(Study material)

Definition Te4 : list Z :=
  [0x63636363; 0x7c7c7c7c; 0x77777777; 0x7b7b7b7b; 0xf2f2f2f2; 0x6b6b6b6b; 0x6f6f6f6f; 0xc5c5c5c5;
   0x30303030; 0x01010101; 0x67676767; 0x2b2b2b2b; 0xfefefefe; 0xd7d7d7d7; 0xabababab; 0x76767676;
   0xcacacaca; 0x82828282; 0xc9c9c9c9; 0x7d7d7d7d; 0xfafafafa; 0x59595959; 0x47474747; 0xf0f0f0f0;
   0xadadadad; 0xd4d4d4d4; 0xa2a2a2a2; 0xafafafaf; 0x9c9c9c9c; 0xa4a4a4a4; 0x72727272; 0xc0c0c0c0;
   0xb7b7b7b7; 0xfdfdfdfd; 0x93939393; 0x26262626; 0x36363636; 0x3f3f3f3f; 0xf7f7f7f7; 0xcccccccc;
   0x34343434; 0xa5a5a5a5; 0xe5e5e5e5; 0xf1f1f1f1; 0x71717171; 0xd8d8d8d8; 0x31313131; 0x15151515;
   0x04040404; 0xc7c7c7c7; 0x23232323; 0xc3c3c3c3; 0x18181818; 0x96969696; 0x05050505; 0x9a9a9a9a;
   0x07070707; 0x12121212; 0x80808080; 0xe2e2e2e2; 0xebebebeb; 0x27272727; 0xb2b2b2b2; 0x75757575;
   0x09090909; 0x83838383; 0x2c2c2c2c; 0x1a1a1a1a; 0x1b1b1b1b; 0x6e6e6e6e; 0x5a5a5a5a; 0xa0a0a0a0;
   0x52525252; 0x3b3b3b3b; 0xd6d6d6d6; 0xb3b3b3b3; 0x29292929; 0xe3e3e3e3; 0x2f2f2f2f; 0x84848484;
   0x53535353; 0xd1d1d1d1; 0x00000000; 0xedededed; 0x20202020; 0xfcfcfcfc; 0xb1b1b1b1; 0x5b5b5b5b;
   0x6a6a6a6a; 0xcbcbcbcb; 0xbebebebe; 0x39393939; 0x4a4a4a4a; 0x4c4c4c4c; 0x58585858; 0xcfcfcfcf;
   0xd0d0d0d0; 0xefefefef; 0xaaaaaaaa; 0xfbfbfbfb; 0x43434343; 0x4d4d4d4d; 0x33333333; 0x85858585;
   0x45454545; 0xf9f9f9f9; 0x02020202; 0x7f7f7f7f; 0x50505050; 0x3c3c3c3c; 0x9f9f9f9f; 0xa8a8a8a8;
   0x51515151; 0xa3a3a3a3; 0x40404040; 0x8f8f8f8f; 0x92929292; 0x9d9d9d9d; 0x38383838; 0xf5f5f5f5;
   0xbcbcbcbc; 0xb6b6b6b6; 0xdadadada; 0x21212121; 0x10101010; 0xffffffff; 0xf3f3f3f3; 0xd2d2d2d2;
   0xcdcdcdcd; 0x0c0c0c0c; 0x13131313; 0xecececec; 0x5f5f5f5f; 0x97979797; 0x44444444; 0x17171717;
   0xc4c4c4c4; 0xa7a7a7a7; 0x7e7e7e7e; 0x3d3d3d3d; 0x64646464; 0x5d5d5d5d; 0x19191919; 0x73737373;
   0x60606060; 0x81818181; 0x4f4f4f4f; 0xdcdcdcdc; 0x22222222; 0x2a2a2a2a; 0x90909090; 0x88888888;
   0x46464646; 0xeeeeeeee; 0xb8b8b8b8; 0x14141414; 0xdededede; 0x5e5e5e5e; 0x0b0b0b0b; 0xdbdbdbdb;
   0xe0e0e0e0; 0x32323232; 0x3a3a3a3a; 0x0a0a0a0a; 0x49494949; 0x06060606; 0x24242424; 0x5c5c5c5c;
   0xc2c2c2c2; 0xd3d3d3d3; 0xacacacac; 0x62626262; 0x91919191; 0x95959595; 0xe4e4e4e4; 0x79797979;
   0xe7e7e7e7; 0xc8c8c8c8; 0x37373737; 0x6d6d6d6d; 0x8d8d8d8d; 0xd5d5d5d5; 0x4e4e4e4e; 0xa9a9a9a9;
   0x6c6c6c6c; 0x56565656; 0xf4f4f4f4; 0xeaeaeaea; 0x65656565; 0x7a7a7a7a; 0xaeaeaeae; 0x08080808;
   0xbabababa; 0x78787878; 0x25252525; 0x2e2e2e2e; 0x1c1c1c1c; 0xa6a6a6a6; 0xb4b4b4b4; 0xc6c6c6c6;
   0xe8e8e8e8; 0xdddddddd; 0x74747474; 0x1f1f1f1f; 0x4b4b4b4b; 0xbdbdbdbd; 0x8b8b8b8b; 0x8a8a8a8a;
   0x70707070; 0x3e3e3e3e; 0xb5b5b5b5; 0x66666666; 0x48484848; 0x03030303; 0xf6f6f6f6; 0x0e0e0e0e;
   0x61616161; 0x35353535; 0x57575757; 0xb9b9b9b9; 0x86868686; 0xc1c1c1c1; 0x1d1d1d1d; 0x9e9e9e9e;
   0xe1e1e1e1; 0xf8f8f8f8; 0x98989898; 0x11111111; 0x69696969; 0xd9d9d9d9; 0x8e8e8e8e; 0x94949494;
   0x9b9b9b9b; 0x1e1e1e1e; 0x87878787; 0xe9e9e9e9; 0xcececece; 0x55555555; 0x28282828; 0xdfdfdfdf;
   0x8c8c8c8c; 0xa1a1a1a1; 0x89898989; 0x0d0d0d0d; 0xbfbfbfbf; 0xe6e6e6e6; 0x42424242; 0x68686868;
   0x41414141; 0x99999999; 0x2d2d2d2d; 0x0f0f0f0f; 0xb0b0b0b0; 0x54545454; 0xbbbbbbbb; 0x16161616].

(End Study material)

All of the entries above must be output word for word.

- _Answer to this problem_
Definition Te4 : list Z :=
  [0x63636363; 0x7c7c7c7c; 0x77777777; 0x7b7b7b7b; 0xf2f2f2f2; 0x6b6b6b6b; 0x6f6f6f6f; 0xc5c5c5c5;
   0x30303030; 0x01010101; 0x67676767; 0x2b2b2b2b; 0xfefefefe; 0xd7d7d7d7; 0xabababab; 0x76767676;
   0xcacacaca; 0x82828282; 0xc9c9c9c9; 0x7d7d7d7d; 0xfafafafa; 0x59595959; 0x47474747; 0xf0f0f0f0;
   0xadadadad; 0xd4d4d4d4; 0xa2a2a2a2; 0xafafafaf; 0x9c9c9c9c; 0xa4a4a4a4; 0x72727272; 0xc0c0c0c0;
   0xb7b7b7b7; 0xfdfdfdfd; 0x93939393; 0x26262626; 0x36363636; 0x3f3f3f3f; 0xf7f7f7f7; 0xcccccccc;
   0x34343434; 0xa5a5a5a5; 0xe5e5e5e5; 0xf1f1f1f1; 0x71717171; 0xd8d8d8d8; 0x31313131; 0x15151515;
   0x04040404; 0xc7c7c7c7; 0x23232323; 0xc3c3c3c3; 0x18181818; 0x96969696; 0x05050505; 0x9a9a9a9a;
   0x07070707; 0x12121212; 0x80808080; 0xe2e2e2e2; 0xebebebeb; 0x27272727; 0xb2b2b2b2; 0x75757575;
   0x09090909; 0x83838383; 0x2c2c2c2c; 0x1a1a1a1a; 0x1b1b1b1b; 0x6e6e6e6e; 0x5a5a5a5a; 0xa0a0a0a0;
   0x52525252; 0x3b3b3b3b; 0xd6d6d6d6; 0xb3b3b3b3; 0x29292929; 0xe3e3e3e3; 0x2f2f2f2f; 0x84848484;
   0x53535353; 0xd1d1d1d1; 0x00000000; 0xedededed; 0x20202020; 0xfcfcfcfc; 0xb1b1b1b1; 0x5b5b5b5b;
   0x6a6a6a6a; 0xcbcbcbcb; 0xbebebebe; 0x39393939; 0x4a4a4a4a; 0x4c4c4c4c; 0x58585858; 0xcfcfcfcf;
   0xd0d0d0d0; 0xefefefef; 0xaaaaaaaa; 0xfbfbfbfb; 0x43434343; 0x4d4d4d4d; 0x33333333; 0x85858585;
   0x45454545; 0xf9f9f9f9; 0x02020202; 0x7f7f7f7f; 0x50505050; 0x3c3c3c3c; 0x9f9f9f9f; 0xa8a8a8a8;
   0x51515151; 0xa3a3a3a3; 0x40404040; 0x8f8f8f8f; 0x92929292; 0x9d9d9d9d; 0x38383838; 0xf5f5f5f5;
   0xbcbcbcbc; 0xb6b6b6b6; 0xdadadada; 0x21212121; 0x10101010; 0xffffffff; 0xf3f3f3f3; 0xd2d2d2d2;
   0xcdcdcdcd; 0x0c0c0c0c; 0x13131313; 0xecececec; 0x5f5f5f5f; 0x97979797; 0x44444444; 0x17171717;
   0xc4c4c4c4; 0xa7a7a7a7; 0x7e7e7e7e; 0x3d3d3d3d; 0x64646464; 0x5d5d5d5d; 0x19191919; 0x73737373;
   0x60606060; 0x81818181; 0x4f4f4f4f; 0xdcdcdcdc; 0x22222222; 0x2a2a2a2a; 0x90909090; 0x88888888;
   0x46464646; 0xeeeeeeee; 0xb8b8b8b8; 0x14141414; 0xdededede; 0x5e5e5e5e; 0x0b0b0b0b; 0xdbdbdbdb;
   0xe0e0e0e0; 0x32323232; 0x3a3a3a3a; 0x0a0a0a0a; 0x49494949; 0x06060606; 0x24242424; 0x5c5c5c5c;
   0xc2c2c2c2; 0xd3d3d3d3; 0xacacacac; 0x62626262; 0x91919191; 0x95959595; 0xe4e4e4e4; 0x79797979;
   0xe7e7e7e7; 0xc8c8c8c8; 0x37373737; 0x6d6d6d6d; 0x8d8d8d8d; 0xd5d5d5d5; 0x4e4e4e4e; 0xa9a9a9a9;
   0x6c6c6c6c; 0x56565656; 0xf4f4f4f4; 0xeaeaeaea; 0x65656565; 0x7a7a7a7a; 0xaeaeaeae; 0x08080808;
   0xbabababa; 0x78787878; 0x25252525; 0x2e2e2e2e; 0x1c1c1c1c; 0xa6a6a6a6; 0xb4b4b4b4; 0xc6c6c6c6;
   0xe8e8e8e8; 0xdddddddd; 0x74747474; 0x1f1f1f1f; 0x4b4b4b4b; 0xbdbdbdbd; 0x8b8b8b8b; 0x8a8a8a8a;
   0x70707070; 0x3e3e3e3e; 0xb5b5b5b5; 0x66666666; 0x48484848; 0x03030303; 0xf6f6f6f6; 0x0e0e0e0e;
   0x61616161; 0x35353535; 0x57575757; 0xb9b9b9b9; 0x86868686; 0xc1c1c1c1; 0x1d1d1d1d; 0x9e9e9e9e;
   0xe1e1e1e1; 0xf8f8f8f8; 0x98989898; 0x11111111; 0x69696969; 0xd9d9d9d9; 0x8e8e8e8e; 0x94949494;
   0x9b9b9b9b; 0x1e1e1e1e; 0x87878787; 0xe9e9e9e9; 0xcececece; 0x55555555; 0x28282828; 0xdfdfdfdf;
   0x8c8c8c8c; 0xa1a1a1a1; 0x89898989; 0x0d0d0d0d; 0xbfbfbfbf; 0xe6e6e6e6; 0x42424242; 0x68686868;
   0x41414141; 0x99999999; 0x2d2d2d2d; 0x0f0f0f0f; 0xb0b0b0b0; 0x54545454; 0xbbbbbbbb; 0x16161616].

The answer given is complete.